(* ===== verification/NgMap.v ===== *)
(** * The hash map of nghttp2: [nghttp2_map.c]

    The map from stream identifiers to streams: an open-addressing table of
    [2 ^ hashbits] buckets in which an entry that is far from its place takes the
    bucket of an entry that is near its own ("robin hood"); [psl] is how far the
    entry of a bucket is from the place its key hashes to.

    A pointer to an entry is a value of [A], NULL is [None]; a bucket is empty when
    its [data] is NULL, whatever its other fields hold.  The table is the list of
    its buckets.  [calloc], which the application supplies, is the parameter
    [calloc_ok] of the request's number and its bytes.  Access outside the table, a
    shift by the width of the type, a failing [assert] make the result [None], and so
    does a loop that outlasts the table: the theorems of NgMapSpec.v say that none of
    these happens. *)

From stdpp Require Import list.
From S2P Require Import Prelude NgBuf.

Section Map.
Context {A : Type}.
Context (calloc_ok : nat -> Z -> bool).

Record nghttp2_map_bucket := Bucket { psl : Z; key : Z; data : option A }.

Record nghttp2_map := Map { table : list nghttp2_map_bucket; size : Z; hashbits : Z }.

(** [sizeof(nghttp2_map_bucket)] on the target. *)
Definition sizeof_bucket : Z := 12.

Definition nghttp2_mem_calloc (m : nghttp2_mem) (nmemb sz : Z) : bool * nghttp2_mem :=
  let ok := calloc_ok (requests m) (nmemb * sz) in
  (ok, Mem (S (requests m)) (if ok then live m + 1 else live m)).

(** [free(table)]; the table of a map without one is NULL. *)
Definition free_table (mp : nghttp2_map) (m : nghttp2_mem) : nghttp2_mem :=
  match table mp with [] => m | _ => Mem (requests m) (live m - 1) end.

Definition nghttp2_map_init : nghttp2_map := Map [] 0 0.

Definition nghttp2_map_free (mp : nghttp2_map) (m : nghttp2_mem) : nghttp2_mem := free_table mp m.

(** [1u << bits] *)
Definition tablelen (bits : Z) : Z := Z.shiftl 1 bits.

(** [((uint32_t)key * 2654435769u) >> (32 - bits)] *)
Definition spread (key bits : Z) : Z := Z.shiftr (u32 (u32 key * 2654435769)) (32 - bits).

Definition hash (key bits : Z) : option Z :=
  if (0 <? bits) && (bits <=? 32) then Some (spread key bits) else None.

(** [(idx + 1) & mask] *)
Definition next_idx (bits idx : Z) : Z := Z.land (u32 (idx + 1)) (tablelen bits - 1).

Abbreviation buckets := (list nghttp2_map_bucket).

(** [table[idx]], and storing into it. *)
Definition get (t : buckets) (idx : Z) : option nghttp2_map_bucket := t !! Z.to_nat idx.
Definition put (t : buckets) (idx : Z) (b : nghttp2_map_bucket) : buckets := <[Z.to_nat idx := b]> t.

Definition is_null (b : nghttp2_map_bucket) : bool := match data b with None => true | Some _ => false end.

(** [++b.psl], [--bkt->psl] and [b->data = NULL] *)
Definition incr_psl (b : nghttp2_map_bucket) : nghttp2_map_bucket := Bucket (u32 (psl b + 1)) (key b) (data b).
Definition decr_psl (b : nghttp2_map_bucket) : nghttp2_map_bucket := Bucket (u32 (psl b - 1)) (key b) (data b).
Definition clear_data (b : nghttp2_map_bucket) : nghttp2_map_bucket := Bucket (psl b) (key b) None.

(** The loop of [insert]: [b] is the entry that still needs a bucket. *)
Fixpoint insert_loop (fuel : nat) (t : buckets) (bits k idx : Z) (b : nghttp2_map_bucket) : option (Z * buckets) :=
  match fuel with
  | O => None
  | S fuel =>
      bkt ← get t idx;
      if is_null bkt then Some (0, put t idx b)
      else if psl bkt <? psl b then
        insert_loop fuel (put t idx b) bits k (next_idx bits idx) (incr_psl bkt)
      else if key bkt =? k then Some (NGHTTP2_ERR_INVALID_ARGUMENT, t)
      else insert_loop fuel t bits k (next_idx bits idx) (incr_psl b)
  end.

Definition insert (t : buckets) (bits k : Z) (d : option A) : option (Z * buckets) :=
  idx ← hash k bits;
  insert_loop (length t) t bits k idx (Bucket 0 k d).

(** The entries of the old table, put into the new one; [assert(0 == rv)]. *)
Fixpoint reinsert (old new : buckets) (bits : Z) : option buckets :=
  match old with
  | [] => Some new
  | bkt :: old =>
      if is_null bkt then reinsert old new bits
      else
        rt ← insert new bits (key bkt) (data bkt);
        let '(rv, new) := rt in
        if rv =? 0 then reinsert old new bits else None
  end.

(** What [calloc] returns: buckets of zeros. *)
Definition zero_table (bits : Z) : buckets := replicate (Z.to_nat (tablelen bits)) (Bucket 0 0 None).

Definition map_resize (mp : nghttp2_map) (m : nghttp2_mem) (new_hashbits : Z) : option (Z * nghttp2_map * nghttp2_mem) :=
  if 32 <=? new_hashbits then None else
  let '(ok, m) := nghttp2_mem_calloc m (tablelen new_hashbits) sizeof_bucket in
  if ok then
    new_table ← (if negb (size mp =? 0)
                 then reinsert (take (Z.to_nat (tablelen (hashbits mp))) (table mp)) (zero_table new_hashbits) new_hashbits
                 else Some (zero_table new_hashbits));
    Some (0, Map new_table (size mp) new_hashbits, free_table mp m)
  else Some (NGHTTP2_ERR_NOMEM, mp, m).

Definition NGHTTP2_INITIAL_TABLE_LENBITS : Z := 4.

Definition nghttp2_map_insert (mp : nghttp2_map) (m : nghttp2_mem) (k : Z) (d : option A)
  : option (Z * nghttp2_map * nghttp2_mem) :=
  _ ← d;
  r ← (if u32 (u32 (tablelen (hashbits mp)) * 3) <? u32 (u32 (size mp + 1) * 4)
       then map_resize mp m (if negb (hashbits mp =? 0) then hashbits mp + 1 else NGHTTP2_INITIAL_TABLE_LENBITS)
       else Some (0, mp, m));
  let '(rv, mp, m) := r in
  if negb (rv =? 0) then Some (rv, mp, m) else
  rt ← insert (table mp) (hashbits mp) k d;
  let '(rv, t) := rt in
  if negb (rv =? 0) then Some (rv, Map t (size mp) (hashbits mp), m)
  else Some (0, Map t (u32 (size mp + 1)) (hashbits mp), m).

Fixpoint find_loop (fuel : nat) (t : buckets) (bits k idx d : Z) : option (option A) :=
  match fuel with
  | O => None
  | S fuel =>
      bkt ← get t idx;
      if is_null bkt || (psl bkt <? d) then Some None
      else if key bkt =? k then Some (data bkt)
      else find_loop fuel t bits k (next_idx bits idx) (u32 (d + 1))
  end.

Definition nghttp2_map_find (mp : nghttp2_map) (k : Z) : option (option A) :=
  if size mp =? 0 then Some None else
  idx ← hash k (hashbits mp);
  find_loop (length (table mp)) (table mp) (hashbits mp) k idx 0.

(** The inner loop of [nghttp2_map_remove]: the entries behind the removed one move
    back, up to one that is in its place; [b] is the bucket to fill. *)
Fixpoint shift_back (fuel : nat) (t : buckets) (bits b idx : Z) : option buckets :=
  match fuel with
  | O => None
  | S fuel =>
      bkt ← get t idx;
      if is_null bkt || (psl bkt =? 0) then
        old ← get t b;
        Some (put t b (clear_data old))
      else
        let bkt := decr_psl bkt in
        shift_back fuel (put (put t idx bkt) b bkt) bits idx (next_idx bits idx)
  end.

Fixpoint remove_loop (fuel : nat) (t : buckets) (bits k idx d : Z) : option (Z * buckets) :=
  match fuel with
  | O => None
  | S fuel =>
      bkt ← get t idx;
      if is_null bkt || (psl bkt <? d) then Some (NGHTTP2_ERR_INVALID_ARGUMENT, t)
      else if key bkt =? k then
        t ← shift_back (length t) t bits idx (next_idx bits idx);
        Some (0, t)
      else remove_loop fuel t bits k (next_idx bits idx) (u32 (d + 1))
  end.

Definition nghttp2_map_remove (mp : nghttp2_map) (k : Z) : option (Z * nghttp2_map) :=
  if size mp =? 0 then Some (NGHTTP2_ERR_INVALID_ARGUMENT, mp) else
  idx ← hash k (hashbits mp);
  rt ← remove_loop (length (table mp)) (table mp) (hashbits mp) k idx 0;
  let '(rv, t) := rt in
  Some (rv, Map t (if rv =? 0 then u32 (size mp - 1) else size mp) (hashbits mp)).

Definition nghttp2_map_clear (mp : nghttp2_map) : nghttp2_map :=
  if size mp =? 0 then mp else Map (zero_table (hashbits mp)) 0 (hashbits mp).

Definition nghttp2_map_size (mp : nghttp2_map) : Z := size mp.

(** [nghttp2_map_each]; the callback, and the state it works on, are the caller's. *)
Fixpoint each_loop {S : Type} (l : buckets) (func : A -> S -> Z * S) (s : S) : Z * S :=
  match l with
  | [] => (0, s)
  | bkt :: l =>
      match data bkt with
      | None => each_loop l func s
      | Some d =>
          let '(rv, s) := func d s in
          if negb (rv =? 0) then (rv, s) else each_loop l func s
      end
  end.

Definition nghttp2_map_each {S : Type} (mp : nghttp2_map) (func : A -> S -> Z * S) (s : S) : Z * S :=
  if size mp =? 0 then (0, s)
  else each_loop (take (Z.to_nat (tablelen (hashbits mp))) (table mp)) func s.
End Map.

Arguments nghttp2_map_bucket : clear implicits.
Arguments nghttp2_map : clear implicits.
*****
## What is required
Word for word, restate the lines of the listing above starting at the line with "Fixpoint remove_loop (fuel" and ending at the line with "Some (0, t)", and nothing outside them.

## Solution to the exercise
Fixpoint remove_loop (fuel : nat) (t : buckets) (bits k idx d : Z) : option (Z * buckets) :=
  match fuel with
  | O => None
  | S fuel =>
      bkt ← get t idx;
      if is_null bkt || (psl bkt <? d) then Some (NGHTTP2_ERR_INVALID_ARGUMENT, t)
      else if key bkt =? k then
        t ← shift_back (length t) t bits idx (next_idx bits idx);
        Some (0, t)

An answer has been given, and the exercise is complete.